After a week’s holiday it’s time to reconvene in San Marcos. The organisation we are working with here is called Los Quinchos and it’s run by the wonderful Zelinda – an exuberant Italian lady who sold-up everything and moved to Nicaragua to help needy kids. Our first order of business is to find out what everyone has been up to since we went our separate ways a week earlier. We do this at Los Quinchos’ pizzeria which is staffed by some of the older kids that we’ll be working with. Los Quinchos takes vulnerable children from the streets of Managua and transplants them to this idyllic little countryside haven. It houses and feeds them, puts them into local schools and teaches them trades like hammock making, bread making and the fine art of baking Italian pizza pies.
Saturday night is karaoke night. So we exchange slices of pizza and stories of our time off while tipsy Nicaraguans caterwaul songs they have seemingly never heard before. After we endure this for an hour or so it’s time for PWB to represent. Aileen belts out a sterling rendition of “Estoy Aquí” by Shakira in Spanish which seems to mightily impress the assembled locals. Our project has begun.
The next morning finds us back in the pizzeria but this time to perform our show for the children of Los Quinchos. To see so many faces I recognise from last year is a heartwarming experience. We rock out our show which is greeted with suitable amounts of laughter and applause. We then pass out some props and they proceed to blow us away with how much they can do. Seeing kids nailing diabolo tricks, weaving poi, dancing with hoops and juggling four balls, and all before we’ve started teaching them again, is a beautiful and inspiring sight to behold.
We spend the week topping up their skills and introducing the kids that weren’t here last year to the wonders of circus. These kids are such a pleasure to teach because they are eager to learn and pick things up so quickly. They also seem many times more confident and focused this year then they were last year. Some of the kids have their own circus show now which we’ll get to see next week and they obviously have a passion for circus which is tremendously rewarding to see.
At the end of the week El Nido de Las Artes (translation: “the nest of the arts”) come down from Estelí and perform their show then help us teach some workshops. It’s so exciting to see these connections between organisations being made. Hopefully they can come and visit the Los Quinchos kids again during the year and bridge the gap between us leaving and returning next year. Forging links between organisations like these is a really important part of our work if it is to stand a chance of becoming self-sustaining.

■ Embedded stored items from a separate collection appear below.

Lemma bind_mret {B} (b : B) (k : B -> M UserScheduler A) s : (mret b ≫= k) s = k b s.
Proof. reflexivity. Qed.

Lemma bind_win32 c (k : unit -> M UserScheduler A) s :
  (win32 c ≫= k) s = k tt (set_win32_calls (win32_calls s ++ [c]) s).
Proof. reflexivity. Qed.

Lemma bind_assert (b : bool) (k : unit -> M UserScheduler A) s :
  b = true -> (dd_assert b ≫= k) s = k tt s.
Proof. by intros ->. Qed.

Lemma bind_lift {B} (r : res B) b (k : B -> M UserScheduler A) s :
  r = Ok b -> (lift r ≫= k) s = k b s.
Proof. by intros ->. Qed.
End run.

(** Runs the first steps of a computation, as far as they are unconditional. *)
Ltac run :=
  repeat first
    [ rewrite bind_member | rewrite bind_update | rewrite bind_modify_nodes | rewrite bind_modify
    | rewrite bind_gets | rewrite bind_mret | rewrite bind_win32 ].

(** * The invariant *)
(** The run list of a priority; none for a value outside of 0 .. 4. *)
Definition run_list_of (priority : Z) : option RunList :=
  match priority with
  | 0 => Some Low | 1 => Some BelowNormal | 2 => Some Normal | 3 => Some AboveNormal | 4 => Some High
  | _ => None
  end.

(** What the members of a fiber say while it is in a scheduler list. *)
Definition placed (h : NodeId) (x : FiberLocalStorage) : Prop :=
  match h with
  | RunHead p => fiber_state x = FiberState_Scheduled /\ activity_level x <> ActivityLevel_Suspended /\
      run_list_of (priority x) = Some p
  | SuspendHead => fiber_state x = FiberState_Suspended \/ fiber_state x = FiberState_Waiting
  | WaitListHead => fiber_state x = FiberState_Waiting
  | _ => False
  end.

Definition fiber_id (f : Z) : Prop := 0 <= f < Z.of_nat MaxThreadCount.

Record sched_inv (s : UserScheduler) (L : NodeId -> list NodeId) : Prop := {
  inv_family : family (links s) L;
  inv_elem : forall h n, n ∈ L h ->
    (exists f, n = SchedNode f /\ fiber_id f /\ placed h (storage s f)) \/
    (exists f g, n = WaitNode f /\ h = WaitHead g /\ fiber_id f)
}.

Section invariant.
Implicit Types (s : UserScheduler) (L : NodeId -> list NodeId) (f g : Z) (h n : NodeId).

Definition is_head n : bool := match n with SchedNode _ | WaitNode _ => false | _ => true end.

Lemma inv_head_loose s L h : sched_inv s L -> is_head h = true -> loose L h.
Proof.
  intros HI Hh x Hx. destruct (inv_elem s L HI x h Hx) as [(f & -> & _)|(f & g & -> & _)]; done.
Qed.

Lemma inv_leaf s L n : sched_inv s L -> is_head n = false -> L n = [].
Proof.
  intros HI Hn. destruct (L n) as [|x l] eqn:E; [done|].
  destruct (inv_elem s L HI n x) as [(f & -> & _ & Hp)|(f & g & -> & -> & _)].
  - rewrite E. by left.
  - destruct n; done.
  - done.
Qed.

(** A fiber whose members fit no scheduler list is in none. *)
Lemma inv_loose s L f :
  sched_inv s L -> (forall h, ~ placed h (storage s f)) -> loose L (SchedNode f).
Proof.
  intros HI Hp h Hin. destruct (inv_elem s L HI h _ Hin) as [(f' & [= ->] & _ & Hp')|(?&?&[=]&_)].
  by apply (Hp h).
Qed.

Lemma inv_sched s L h n :
  sched_inv s L -> n ∈ L h -> (forall g, h <> WaitHead g) ->
  exists f, n = SchedNode f /\ fiber_id f /\ placed h (storage s f).
Proof. intros HI Hn Hh. destruct (inv_elem s L HI h n Hn) as [?|(?&?&->&->&_)]; [done|]. by destruct (Hh x0). Qed.

Lemma inv_length s L h : sched_inv s L -> (length (L h) <= 256)%nat.
Proof.
  intros HI. set (c := if (match h with WaitHead _ => true | _ => false end) then WaitNode else SchedNode).
  assert (L h ⊆ c <$> seqZ 0 256) as Hsub.
  { intros n Hn. apply list_elem_of_fmap.
    destruct (inv_elem s L HI h n Hn) as [(f & -> & Hf & Hp)|(f & g & -> & -> & Hf)].
    - exists f. split; [by destruct h|]. apply elem_of_seqZ. unfold fiber_id, MaxThreadCount in Hf. lia.
    - exists f. split; [done|]. apply elem_of_seqZ. unfold fiber_id, MaxThreadCount in Hf. lia. }
  assert (NoDup (L h)) as Hnd by (eapply family_NoDup, HI).
  pose proof (NoDup_submseteq _ _ Hnd Hsub) as Hm. apply submseteq_length in Hm.
  by rewrite length_fmap, length_seqZ in Hm.
Qed.

(** The invariant reads links and storage only. *)
Lemma inv_same s s' L :
  links s' = links s -> (forall f, storage s' f = storage s f) -> sched_inv s L -> sched_inv s' L.
Proof.
  intros El Es HI. split.
  - rewrite El. apply HI.
  - intros h n Hn. destruct (inv_elem s L HI h n Hn) as [(f & ? & ? & ?)|?]; [left|by right].
    exists f. by rewrite Es.
Qed.

(** Members of a fiber that is in no scheduler list may be changed. *)
Lemma inv_upd s L u f : sched_inv s L -> loose L (SchedNode f) -> sched_inv (upd u f s) L.
Proof.
  intros HI Hf. split; [apply HI|]. intros h n Hn.
  destruct (inv_elem s L HI h n Hn) as [(g & -> & ? & ?)|?]; [left|by right].
  exists g. rewrite storage_upd, decide_False; [done|]. intros ->. by apply (Hf h).
Qed.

Despite it’s seemingly relaxed country location San Marcos is crazy noisy. Packs of loudly barking dogs decimate the night while eager cockerels penetrate our morning slumber. Both get particularly agitated during earthquakes – we had two minor ones this week (but as of yet we’ve had no problems with volcanoes). At weekends a brass band erupts at six in the morning for reasons unknown, accompanied by startlingly loud fireworks. But the loudest and most frequent noise is due to what I believe to be (and I’m no expert on this) a modest-sized colony of bats noisily engaging in intercourse, at all hours, in the rafters of our residence. However, we have all survived and flourished here and we are eager to see what the next few weeks have in store for us.